Marcin Rusak at Milan Design Week: Forum Florum and the Art of Preserving the Present

Forum Florum: Herbarium of the Present, presented by Marcin Rusak Studio at SIAM during Milan Design Week 2026, unfolded as a quiet but deeply considered meditation on time, nature, and material memory. Conceived as both an exhibition and an open forum, the installation brought together sculpture, furniture, sound, and research-driven experimentation to explore how botanical matter can be preserved, transformed, and re-understood in the present moment.

Now concluded, Forum Florum remains one of Rusak’s most eloquent spatial works to date. Rooted in the idea of the herbarium as an archive, the exhibition reframed traditional acts of preservation through a contemporary lens. Flowers were not pressed flat or reduced to symbols, but held within resin, glass, and custom-developed materials, becoming active records of ecological conditions, human intervention, and cultural values. Rather than suspending time, the works acknowledged its passage, allowing ageing, fragility, and permanence to coexist.

I have been a massive admirer of Marcin Rusak’s work since first discovering it at Milan Design Week many years ago.
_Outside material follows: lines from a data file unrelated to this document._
Lemma step_waiting m e : waiting_started m -> waiting_started (step m e).
Proof.
  intros Hm. destruct e as [|r now c|id|value|tab|]; cbn [step];
    try (apply commit_waiting; exact Hm).
  - by apply startCycle_waiting.
  - destruct (inflight m !! r) as [captured|] eqn:Hr; [| exact Hm].
    apply commit_waiting. intros r' Hr'. apply Hm.
    destruct (decide (r = r')) as [<- | Hne]; [by rewrite Hr |].
    by rewrite lookup_delete_ne in Hr'.
Qed.

(** Whatever happens after the mount, a waiting run is one that was started. *)
Lemma run_waiting events : waiting_started (run mounted events).
Proof.
  unfold run. rewrite <- fold_left_rev_right.
  induction (rev events) as [|e evs IH]; cbn [fold_right].
  - intros r. unfold mounted, startCycle. cbn [inflight started].
    destruct (decide (0 = r)) as [<- | Hne]; [lia |].
    rewrite lookup_insert_ne, lookup_empty by done. by intros [? ?].
  - by apply step_waiting.
Qed.

(** C2 (as amended): nothing is discarded.  The answer of every run of
    [fetchAll] that is still waiting is applied when it arrives, however many
    runs were started after it: a successful answer replaces the four
    collections and the time of the last update, so that the snapshot on
    screen is the one of the answer that arrived last. *)
Theorem settled_run_is_applied (m : Machine) (r : nat) (captured : option string)
    (now : Date.t) (c : Cycle) (d : Payload) :
  inflight m !! r = Some captured ->
  fetched c = normal d ->
  snapshot (ui (step m (settle r now c))) = d
  /\ lastUpdated (ui (step m (settle r now c))) = Some now.
Proof.
  intros Hwaiting Hok. cbn [step]. rewrite Hwaiting.
  destruct (commit_ui_snapshot m (fetchAll_settled captured now c (ui m))
              (delete r (inflight m))) as (Hsnap & Hlast & _).
  rewrite Hsnap, Hlast, (fetchAll_settled_normal captured now c d (ui m) Hok).
  destruct (applyPayload_flags captured now d (ui m)) as [_ Hnow].
  split; [apply applyPayload_snapshot | exact Hnow].
Qed.

(** The first run is answered after the second one, which was started later. *)
Lemma settled_run_is_applied_witness :
  inflight overlapped !! 0 = Some None
  /\ fetched (cycleOf [agentA] (respond 200 []))
     = normal {| agentsData := [agentA]; hbData := []; perfData := []; alertsData := [] |}
  /\ snapshot (ui (step overlapped
                     (settle 0 (Date.at_ms 3000) (cycleOf [agentA] (respond 200 [])))))
     = {| agentsData := [agentA]; hbData := []; perfData := []; alertsData := [] |}.
Proof.
  split; [reflexivity |]. split; [reflexivity |].
  exact (proj1 (settled_run_is_applied overlapped 0 None (Date.at_ms 3000)
                  (cycleOf [agentA] (respond 200 [])) _ eq_refl eq_refl)).
Defined.
(** * image_generation: prompt validation, persistence pipeline, retry loop

    A shallow embedding of [image_generation/utils.py] and
    [image_generation/image_generator.py].

    - A Python [str] is a [string]; a character stands for the code point
      of the same number, so the model covers the strings whose code
      points lie below 256.  On those, [str.strip], [str.lower], [len] and
      [in] are as CPython computes them.
    - An exception is its class together with the text [str(e)] yields.
    - A float is the rational it stands for; the two places where the
      retry loop's arithmetic can raise, the conversion of [2 ** k] to a
      float and the conversion of a delay to nanoseconds by [time.sleep],
      raise here under the same bounds.
    - The libraries the package calls (replicate, requests, Pillow, shutil,
      time, datetime) are an [env] of oracles; what the package mutates
      (files, the log, and the trace of remote calls, sleeps and
      downloads) is a [world]
      threaded through a small state-and-exception monad. *)

From Stdlib Require Import ZArith QArith Bool List Ascii String Lia.
From stdpp Require Import base decidable option gmap strings.

Open Scope string_scope.

(* ================================================================== *)
(** ** Python strings *)

Module PyStr.

(** [str.isspace] on one character, restricted to code points below 256:
    TAB..CR, FS..US, SPACE, NEL (0x85) and NBSP (0xA0). *)
Definition isspace (c : ascii) : bool :=
  let n := N_of_ascii c in
  ((9 <=? n) && (n <=? 13) || (28 <=? n) && (n <=? 32)
   || (n =? 133) || (n =? 160))%N.

Fixpoint all_space (s : string) : bool :=
  match s with
  | EmptyString => true
  | String c s' => isspace c && all_space s'
  end.

(** [s.lstrip()] *)
Fixpoint lstrip (s : string) : string :=
  match s with
  | EmptyString => EmptyString
  | String c s' => if isspace c then lstrip s' else s
  end.

(** [s.rstrip()] *)
Fixpoint rstrip (s : string) : string :=
  match s with
  | EmptyString => EmptyString
  | String c s' => if all_space s then EmptyString else String c (rstrip s')
  end.

(** [s.strip()] *)
Definition strip (s : string) : string := rstrip (lstrip s).

(** [str.lower] on one character below 256: A-Z, and the Latin-1 capitals
    0xC0-0xDE apart from the multiplication sign 0xD7, move up by 32. *)
Definition lower_char (c : ascii) : ascii :=
  let n := N_of_ascii c in
  if ((65 <=? n) && (n <=? 90)
      || (192 <=? n) && (n <=? 222) && negb (n =? 215))%N
  then ascii_of_N (n + 32) else c.

(** [s.lower()] *)
Fixpoint lower (s : string) : string :=
  match s with
  | EmptyString => EmptyString
  | String c s' => String (lower_char c) (lower s')
  end.

(** [needle in hay] *)
Fixpoint contains (needle hay : string) : bool :=
  String.prefix needle hay
  || match hay with
     | EmptyString => false
     | String _ hay' => contains needle hay'
     end.

(** The first and the last character of a string, when it has one. *)
Definition first_char (s : string) : option ascii :=
  match s with
  | EmptyString => None
  | String c _ => Some c
  end.

Fixpoint last_char (s : string) : option ascii :=
  match s with
  | EmptyString => None
  | String c EmptyString => Some c
  | String _ s' => last_char s'
  end.

(** No whitespace at either end. *)
Definition trimmed (s : string) : Prop :=
  (forall c, first_char s = Some c -> isspace c = false) /\
  (forall c, last_char s = Some c -> isspace c = false).

End PyStr.

(* ================================================================== *)
(** ** Exceptions *)

(** The exception classes the package raises, catches or can be handed by
    the libraries it calls. *)
Inductive exn_class : Type :=
  | Exception
  | ValueError | TypeError | AttributeError
  | ArithmeticError | OverflowError
  | LookupError | IndexError
  | OSError | PermissionError | FileNotFoundError
  | UnidentifiedImageError            (* PIL *)
  | RequestException | ConnectionError | HTTPError | RequestsTimeout
                                      (* requests.exceptions *)
  | ReplicateException | ModelError | ReplicateError
                                      (* replicate.exceptions *)
  | ImageSaveError                    (* utils.py *)
  | APIError.                         (* image_generator.py *)

#[global] Instance exn_class_eq_dec : EqDecision exn_class.
Proof. solve_decision. Defined.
From those early encounters, his practice stood apart for its sensitivity and restraint, and for a beauty that felt both deliberate and unforced. There has always been a timeless quality to his work, one that resists trends and instead focuses on long-term reflection. Forum Florum felt like a natural evolution of that approach, bringing together years of research into botany, material science, and cultural history within an exhibition that was both intimate and expansive.

An Herbarium for the Contemporary World

Staged at the historic Società d’Incoraggiamento d’Arti e Mestieri (SIAM) in central Milan, Forum Florum unfolded across a courtyard and adjoining interiors, using the institution’s civic and educational character as a quiet counterpoint to the commercial intensity of Design Week. The title itself, drawn from Latin and translating loosely to “flower market,” framed the exhibition as both a place of exchange and a place of contemplation.

At the heart of the project was the concept of the herbarium: traditionally, an archive of pressed plants, preserved as scientific records. Rusak reinterpreted this idea not as an exercise in nostalgia, but as a living, conceptual framework. His functional objects and sculptural works became memory capsules, preserving botanical matter in resin, glass, and other custom-developed materials, not to halt time, but to document its passage.

In Rusak’s hands, flowers were never decorative motifs. They were carriers of knowledge: evidence of our desire to control, categorise, commercialise, and preserve nature, even as it resists us.

Flower Journey: A Threshold Between Nature and Culture

Visitors entered the exhibition through Flower Journey, a monumental portal that traced the global history of the cut-flower industry. Partially 3D-printed and partially cast in bronze, the structure felt both ancient and unfinished, echoing medieval cathedrals and Art Nouveau thresholds. It was a striking gesture, but never a bombastic one.

On one side, the portal suggested human ambition, progress, and architectural permanence. On the other hand, botanical pods encapsulated commercialised plants; elegant yet unsettling reminders of humanity’s urge to dominate natural systems. This moment of transition set the tone for everything that followed: beauty held in balance with discomfort, craftsmanship entwined with critique.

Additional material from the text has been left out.